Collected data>
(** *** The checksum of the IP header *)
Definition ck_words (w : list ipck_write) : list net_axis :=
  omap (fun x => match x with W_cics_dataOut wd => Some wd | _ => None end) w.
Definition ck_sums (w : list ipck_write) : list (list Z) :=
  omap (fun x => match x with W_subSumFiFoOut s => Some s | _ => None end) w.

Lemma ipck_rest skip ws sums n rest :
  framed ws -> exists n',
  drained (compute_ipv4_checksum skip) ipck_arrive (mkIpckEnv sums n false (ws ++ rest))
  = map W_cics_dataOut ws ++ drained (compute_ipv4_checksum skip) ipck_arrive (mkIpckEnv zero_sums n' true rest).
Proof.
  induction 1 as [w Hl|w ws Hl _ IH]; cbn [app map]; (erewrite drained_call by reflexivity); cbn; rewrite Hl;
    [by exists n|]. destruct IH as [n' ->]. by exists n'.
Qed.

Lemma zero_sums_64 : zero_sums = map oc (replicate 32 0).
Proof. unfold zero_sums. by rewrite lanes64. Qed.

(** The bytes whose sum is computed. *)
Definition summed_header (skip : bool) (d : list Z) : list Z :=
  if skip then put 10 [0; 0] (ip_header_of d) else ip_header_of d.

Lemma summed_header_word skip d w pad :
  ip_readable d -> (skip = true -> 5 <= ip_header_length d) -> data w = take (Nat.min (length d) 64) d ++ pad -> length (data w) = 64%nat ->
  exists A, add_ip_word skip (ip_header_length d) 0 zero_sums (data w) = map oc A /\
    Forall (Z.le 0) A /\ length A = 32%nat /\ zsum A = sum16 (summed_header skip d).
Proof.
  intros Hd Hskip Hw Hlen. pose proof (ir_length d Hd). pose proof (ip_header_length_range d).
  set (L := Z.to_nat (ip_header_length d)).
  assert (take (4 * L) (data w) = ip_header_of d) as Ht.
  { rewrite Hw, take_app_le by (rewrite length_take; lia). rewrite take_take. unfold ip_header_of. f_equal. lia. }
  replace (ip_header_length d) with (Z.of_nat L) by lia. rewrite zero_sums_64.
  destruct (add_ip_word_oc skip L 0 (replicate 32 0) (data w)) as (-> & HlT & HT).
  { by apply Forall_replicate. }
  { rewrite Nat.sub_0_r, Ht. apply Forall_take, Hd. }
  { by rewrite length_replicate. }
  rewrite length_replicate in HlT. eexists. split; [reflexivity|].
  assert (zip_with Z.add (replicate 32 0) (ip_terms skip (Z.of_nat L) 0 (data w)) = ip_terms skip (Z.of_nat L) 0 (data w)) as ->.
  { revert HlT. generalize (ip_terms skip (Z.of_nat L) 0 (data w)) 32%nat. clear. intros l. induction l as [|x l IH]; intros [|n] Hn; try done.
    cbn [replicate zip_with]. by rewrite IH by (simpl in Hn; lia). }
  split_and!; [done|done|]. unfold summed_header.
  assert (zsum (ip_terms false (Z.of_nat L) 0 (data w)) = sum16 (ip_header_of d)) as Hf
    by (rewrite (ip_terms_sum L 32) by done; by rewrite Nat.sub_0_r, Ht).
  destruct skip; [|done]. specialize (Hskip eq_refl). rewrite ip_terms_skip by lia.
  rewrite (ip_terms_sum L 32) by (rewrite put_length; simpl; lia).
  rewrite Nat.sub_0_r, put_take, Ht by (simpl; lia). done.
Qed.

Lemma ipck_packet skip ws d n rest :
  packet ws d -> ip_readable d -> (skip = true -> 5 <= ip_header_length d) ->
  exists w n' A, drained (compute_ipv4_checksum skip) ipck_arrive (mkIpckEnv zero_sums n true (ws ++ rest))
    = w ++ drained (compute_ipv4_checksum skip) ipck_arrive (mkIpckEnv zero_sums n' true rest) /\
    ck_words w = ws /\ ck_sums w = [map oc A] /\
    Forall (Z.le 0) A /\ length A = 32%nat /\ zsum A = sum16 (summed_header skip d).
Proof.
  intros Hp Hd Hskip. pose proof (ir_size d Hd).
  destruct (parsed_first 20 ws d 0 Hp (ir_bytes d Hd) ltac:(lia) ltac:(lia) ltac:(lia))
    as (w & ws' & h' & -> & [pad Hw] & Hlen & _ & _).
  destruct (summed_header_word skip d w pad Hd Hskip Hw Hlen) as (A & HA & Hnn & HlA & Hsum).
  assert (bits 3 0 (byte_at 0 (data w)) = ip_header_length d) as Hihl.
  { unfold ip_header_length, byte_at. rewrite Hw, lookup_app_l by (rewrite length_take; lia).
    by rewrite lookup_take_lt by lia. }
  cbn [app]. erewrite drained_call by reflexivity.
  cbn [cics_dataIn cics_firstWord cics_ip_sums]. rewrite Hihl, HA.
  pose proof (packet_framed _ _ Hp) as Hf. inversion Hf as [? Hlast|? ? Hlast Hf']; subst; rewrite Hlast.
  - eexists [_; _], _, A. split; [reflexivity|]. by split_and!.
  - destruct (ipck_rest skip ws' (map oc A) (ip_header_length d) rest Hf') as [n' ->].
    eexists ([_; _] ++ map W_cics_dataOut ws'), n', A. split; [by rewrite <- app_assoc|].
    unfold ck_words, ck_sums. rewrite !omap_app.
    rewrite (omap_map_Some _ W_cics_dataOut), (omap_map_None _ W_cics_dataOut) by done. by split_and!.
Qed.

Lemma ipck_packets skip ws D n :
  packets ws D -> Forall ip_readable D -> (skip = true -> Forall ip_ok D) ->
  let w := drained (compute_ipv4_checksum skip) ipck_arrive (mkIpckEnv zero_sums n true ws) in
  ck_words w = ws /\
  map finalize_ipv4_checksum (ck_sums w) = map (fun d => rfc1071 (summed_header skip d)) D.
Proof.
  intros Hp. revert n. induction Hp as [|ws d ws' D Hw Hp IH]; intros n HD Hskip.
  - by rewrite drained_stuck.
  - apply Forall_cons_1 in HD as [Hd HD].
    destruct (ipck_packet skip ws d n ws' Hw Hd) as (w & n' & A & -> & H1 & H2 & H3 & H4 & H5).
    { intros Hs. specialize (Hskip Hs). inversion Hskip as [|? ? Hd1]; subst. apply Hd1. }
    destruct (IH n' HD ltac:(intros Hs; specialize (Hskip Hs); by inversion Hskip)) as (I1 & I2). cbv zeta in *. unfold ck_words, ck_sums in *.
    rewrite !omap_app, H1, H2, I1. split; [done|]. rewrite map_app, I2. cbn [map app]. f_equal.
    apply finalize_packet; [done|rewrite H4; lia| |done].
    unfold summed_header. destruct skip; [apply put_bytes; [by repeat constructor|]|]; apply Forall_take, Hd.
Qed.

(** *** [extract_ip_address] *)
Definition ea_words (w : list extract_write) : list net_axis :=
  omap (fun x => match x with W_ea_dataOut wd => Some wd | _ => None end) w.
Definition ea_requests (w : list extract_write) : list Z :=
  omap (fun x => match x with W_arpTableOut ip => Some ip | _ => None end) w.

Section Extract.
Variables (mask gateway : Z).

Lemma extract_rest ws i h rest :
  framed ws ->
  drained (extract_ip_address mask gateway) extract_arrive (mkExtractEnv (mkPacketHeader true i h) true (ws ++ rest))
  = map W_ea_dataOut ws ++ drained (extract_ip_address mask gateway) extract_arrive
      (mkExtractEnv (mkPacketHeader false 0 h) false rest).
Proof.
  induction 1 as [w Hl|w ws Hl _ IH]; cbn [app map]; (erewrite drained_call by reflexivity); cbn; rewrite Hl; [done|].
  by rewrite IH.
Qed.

EXERCISE DIRECTIONS>
Filter the entries and keep only the lines holding "Hihl".

RESULT>
  assert (bits 3 0 (byte_at 0 (data w)) = ip_header_length d) as Hihl.
  cbn [cics_dataIn cics_firstWord cics_ip_sums]. rewrite Hihl, HA.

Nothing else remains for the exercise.